Dr. Arash Noshadravan, Department of Civil & Environmental Engineering: Uncertainty-Aware Machine Learning for Resilient Civil and Energy Infrastructure
Uncertainty-Aware Machine Learning for Resilient Civil and Energy Infrastructure teaches students how to develop robust machine learning models capable of delivering reliable predictions with quantifiable uncertainty, with a focus on their application to assess and enhance the performance, safety, and resilience of civil and energy infrastructure systems. Students will gain a strong foundation in uncertainty quantification, learn to integrate it with advanced ML techniques, and develop hands-on technical skills to apply these tools to solve real-world challenges in engineering systems through a multidisciplinary, data-driven approach.

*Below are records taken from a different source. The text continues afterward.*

Definition cookieShapes : list shape :=
  [ cookieFlagShape false SingleQuotes;
    cookieFlagShape false DoubleQuotes;
    cookieFlagShape true SingleQuotes;
    cookieFlagShape true DoubleQuotes;
    cookieHeaderShape ShortHeader SingleQuotes;
    cookieHeaderShape ShortHeader DoubleQuotes;
    cookieHeaderShape LongHeader SingleQuotes;
    cookieHeaderShape LongHeader DoubleQuotes ].

Definition cookieShape (s : cookieStyle) (q : quoteStyle) : shape :=
  match s with
  | CookieFlag long => cookieFlagShape long q
  | CookieHeader f _ => cookieHeaderShape f q
  end.

(** A flagged argument at which some pattern of the two lists can
    match. *)
Definition credentialLike (a : flaggedArgument) : bool :=
  existsb (fun p => suspect p a) (authShapes ++ cookieShapes).

Definition credentialArguments (ts : list token) : list flaggedArgument :=
  filter credentialLike (flagged ts).

(** A header whose value holds double quotes, as a browser writes the
    brands of the client. *)
Definition brandHeader : jsstring :=
  lit "sec-ch-ua: " ++ [34%N] ++ lit "Chromium" ++ [34%N] ++ lit ";v="
  ++ [34%N] ++ lit "130" ++ [34%N] ++ lit ", " ++ [34%N]
  ++ lit "Not?A_Brand" ++ [34%N] ++ lit ";v=" ++ [34%N] ++ lit "99"
  ++ [34%N].

(** A description pasted over several lines: the address, another header,
    the bearer header in double quotes with the long flag, and the cookie
    by [-b]. *)
Definition sampleDescription : description :=
  {| lead := [];
     firstToken := Word (lit "curl");
     others :=
       [ (Blank (lit " "), Quoted 39 (lit "https://x/course-live/list?a=1"));
         (Wrapped (lit " ") [] (lit "  "), Word (lit "-H"));
         (Blank (lit " "), Quoted 39 (lit "accept: application/json, */*"));
         (Wrapped (lit " ") [13%N] (lit "  "), Word (lit "--header"));
         (Blank (lit "  "),
          Quoted 34 (lit "Authorization: Bearer abc.def-ghi"));
         (Wrapped [] [] [9%N], Word (lit "-b"));
         (Blank (lit " "), Quoted 39 (lit "a=1; b=2")) ];
     trail := [10%N] |}.

(** The same with a header that holds double quotes in its value. *)
Definition browserDescription : description :=
  {| lead := [];
     firstToken := Word (lit "curl");
     others :=
       [ (Blank (lit " "), Quoted 39 (lit "https://x/course-live/list?a=1"));
         (Wrapped (lit " ") [] (lit "  "), Word (lit "-H"));
         (Blank (lit " "), Quoted 39 (lit "accept: application/json, */*"));
         (Wrapped (lit " ") [] (lit "  "), Word (lit "-H"));
         (Blank (lit " "), Quoted 39 brandHeader);
         (Wrapped (lit " ") [13%N] (lit "  "), Word (lit "--header"));
         (Blank (lit "  "),
          Quoted 34 (lit "Authorization: Bearer abc.def-ghi"));
         (Wrapped [] [] [9%N], Word (lit "-b"));
         (Blank (lit " "), Quoted 39 (lit "a=1; b=2")) ];
     trail := [10%N] |}.


(** ** Descriptions on which the extraction does not return what was
    written *)

(** The cookie value holds two blanks in a row. *)
Definition doubleBlankCommand : jsstring :=
  lit "curl 'https://x/y' -H 'authorization: Bearer abc' -b 'a=1;  b=2'".

(** A cookie flag with a blank value, then a cookie header. *)
Definition blankCookieCommand : jsstring :=
  lit "curl 'https://x/y' -H 'authorization: Bearer abc' -b ' ' -H 'cookie: k=v'".

(** A header whose value quotes a cookie flag, then the cookie header. *)
Definition quotedFlagCommand : jsstring :=
  lit "curl 'https://x/y' -H 'x-note: -b " ++ [34%N] ++ lit "k=v" ++ [34%N]
  ++ lit "' -H 'authorization: Bearer abc' -H 'cookie: real=1'".

(* ------------------------------------------------------------------ *)
(** * Vocabulary of the further properties *)

(** ** File names *)

(** Every maximal run of units of a class replaced by [replacement];
    [inRun] tells that the unit before belonged to the class. *)
Fixpoint squeeze (f : N -> bool) (replacement : jsstring) (inRun : bool)
    (s : jsstring) : jsstring :=
  match s with
  | [] => []
  | c :: r =>
    if f c then
      (if inRun then [] else replacement) ++ squeeze f replacement true r
    else c :: squeeze f replacement false r
  end.

(** The pattern [/x+/g] for a class [x]. *)
Definition runOf (cl : RegExp.charClass) : RegExp.regexp :=
  Patterns.sensitive
    [ {| RegExp.class := cl; RegExp.quant := RegExp.Plus;
         RegExp.captures := false |} ].

(** A unit that [sanitizeFilename] keeps. *)
Definition safeUnit (c : N) : bool :=
  negb (illegalUnit c) && negb (isWhiteSpace c).

(** A name that needs no cleaning: safe units only, no two underscores
    in a row, at most 200 units. *)
Definition cleanName (s : jsstring) : bool :=
  forallb safeUnit s && negb (includes s (lit "__"))
  && (List.length s <=? 200)%nat.

Definition notSlash (c : N) : bool := negb (c =? 47)%N.

(** ** The menus *)

Definition notDash (c : N) : bool := negb (c =? 45)%N.

(** The requests for the lecture detail that a trace holds. *)
Fixpoint videoRequests (events : list Event) : list Request :=
  match events with
  | [] => []
  | Fetch VideoApi request :: r => request :: videoRequests r
  | _ :: r => videoRequests r
  end.

(** The building and the campus of [oneBuilding]. *)
Definition hall : Buildings.Building :=
  {| Buildings.building_id := 12; Buildings.building_name := lit "Hall" |}.

Definition mainCampus : Buildings.Campus :=
  {| Buildings.campus_id := 1; Buildings.campus_name := lit "Main";
     Buildings.building_list := [hall] |}.

(** ** Extracted credentials *)

(** White space, if any, is the plain space U+0020: no tab, no line
    break. *)
Definition plainSpaced (s : jsstring) : bool :=
  forallb (fun c => negb (isWhiteSpace c) || (c =? 32)%N) s.

(** The capture of a match is the initial one or a piece of the input. *)
Definition captureWithin (initial : option jsstring) (s : jsstring)
    (m : RegExp.matchState) : Prop :=
  fst m = initial \/ exists g a b, fst m = Some g /\ s = a ++ g ++ b.

(** ** Runs *)

(** The endpoints a trace asks, in the order of the requests. *)
Fixpoint endpoints (events : list Event) : list Endpoint :=
  match events with
  | [] => []
  | Fetch endpoint _ :: r => endpoint :: endpoints r
  | _ :: r => endpoints r
  end.

(** A server whose schedule request is rejected with status 401. *)
Definition scheduleRejected : Server :=
  {| buildings := Answered oneBuilding;
     courses := Rejected 401;
     video := Answered (responseWith [entryWith (Some mp4Content)]) |}.

(** ** Integers in decimal *)

(** One step of reading a decimal numeral. *)
Definition decimalStep (acc c : N) : N :=
  match JSON.hexValue c with
  | Some d => (acc * 10 + d)%N
  | None => acc
  end.


(** ** Downloads *)

(** The chunks a stream delivers before it ends or fails. *)
Fixpoint chunksOf (rs : reads) : list (list N) :=
  match rs with
  | Chunk value next => value :: chunksOf next
  | _ => []
  end.

(** How a stream ends. *)
Fixpoint endOf (rs : reads) : attempt unit :=
  match rs with
  | Done => Resolved tt
  | Chunk _ next => endOf next
  | ReadFailed error => Threw error
  end.

(** The chunks handed to the writer, in order. *)
Fixpoint writes (events : list SinkEvent) : list (list N) :=
  match events with
  | [] => []
  | Written value :: r => value :: writes r
  | _ :: r => writes r
  end.

(** The number of bytes handed to the writer. *)
Definition writtenBytes (events : list SinkEvent) : Z :=
  Z.of_nat (List.length (List.concat (writes events))).

(** The content length [downloadFile] reads from the response. *)
Definition declaredLength (response : Response) : number :=
  parseInt
    (match contentLength response with
     | Some text => if truthy text then text else lit "0"
     | None => lit "0"
     end).

(** A callback that never throws. *)
Definition quiet (onProgress : option (Z -> number -> option JsError))
  : Prop :=
  match onProgress with
  | Some callback => forall downloaded total, callback downloaded total = None
  | None => True
  end.

Definition threeChunks : reads :=
  Chunk [1; 2; 3]%N (Chunk [4; 5]%N (Chunk [6]%N Done)).

Definition okResponse (length : option jsstring) (rs : reads) : Response :=
  {| ok := true; status := 200; contentLength := length; body := Some rs |}.

(** ** Asking for the credential *)

(** The user pastes a command at the second attempt. *)
Definition pasteAnswers : AuthAnswers :=
  {| useExisting := Some false;
     inputMethod := Some CurlMethod;
     curlCommand := [ []; bothCommand ];
     authorizationText := [];
     cookieText := [] |}.

(* ================================================================== *)
(** * Properties *)

(** ** Strings *)

Lemma startsWith_app (p r : jsstring) : startsWith (p ++ r) p = true.
Proof.
  induction p as [|x p IH]; simpl; [reflexivity|].
  now rewrite N.eqb_refl, IH.
Qed.

Lemma startsWith_spec (s p : jsstring) :
  startsWith s p = true <-> exists r, s = p ++ r.
Proof.
  revert s; induction p as [|x p IH]; intros s; simpl.
  - split; [intros _; now exists s | reflexivity].
  - destruct s as [|y s]; simpl.
    + split; [discriminate | intros [r Hr]; discriminate].
    + rewrite andb_true_iff, N.eqb_eq, IH. split.
      * intros [-> [r ->]]. now exists r.
      * intros [r Hr]. injection Hr as -> ->. split; [reflexivity|now exists r].
Qed.

Lemma includes_spec (s p : jsstring) :
  includes s p = true <-> exists a b, s = a ++ p ++ b.
Proof.
  induction s as [|y s IH]; simpl.
  - rewrite orb_false_r, startsWith_spec. split.
    + intros [r Hr]. exists [], r. exact Hr.
    + intros [a [b H]]. destruct a; simpl in H; [now exists b|discriminate].
  - rewrite orb_true_iff, startsWith_spec, IH. split.
    + intros [[r Hr] | [a [b H]]].
      * exists [], r. exact Hr.
      * exists (y :: a), b. simpl. now rewrite H.
    + intros [a [b H]]. destruct a as [|x a]; simpl in H.
      * left. now exists b.
      * right. injection H as -> ->. now exists a, b.
Qed.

Dr. Nate Veldt, Department of Computer Science and Engineering: Computational Methods for Network Science
Computational Methods for Network Science will introduce the core computational methods and optimization techniques that power modern data science and machine learning, especially for network-structured data analysis. The course will give students a solid understanding of how these tools work and why they are effective. By the end of the course, students will be able to formulate data science and network science tasks as optimization problems, choose and apply appropriate algorithms for different types of problems, and understand the strengths and limitations of various computational methods.
Dr. Jinbo Wang, Department of Oceanography: Ocean Sciences from Space
Ocean Sciences from Space targets upper-level undergraduates and graduate students interested in marine science, big data, and space technology. It introduces foundational oceanography, key remote sensing techniques, and their applications in physical oceanography and dynamics, cloud-based data access, and machine learning (ML) for data analysis. Students will be able to explore the history of satellite oceanography, gain analytical skills for satellite data, and learn the role of machine learning in interpreting remote sensing data.
Dr. Takashi Yamauchi, Department of Psychological & Brain Sciences: Artificial Intelligence (AI) and Machine Learning (ML) for Psychology
Artificial Intelligence (AI) and Machine Learning (ML) for Psychology provides undergraduate and graduate students in psychology and neuroscience with a foundational understanding of artificial intelligence and machine learning and their applications in psychological research. Students will explore the historical development and basic principles of AI and ML, as well as their risks, limitations, and ethical concerns. The course emphasizes hands-on skill development, including Python programming and the implementation of AI/ML models on large archival data.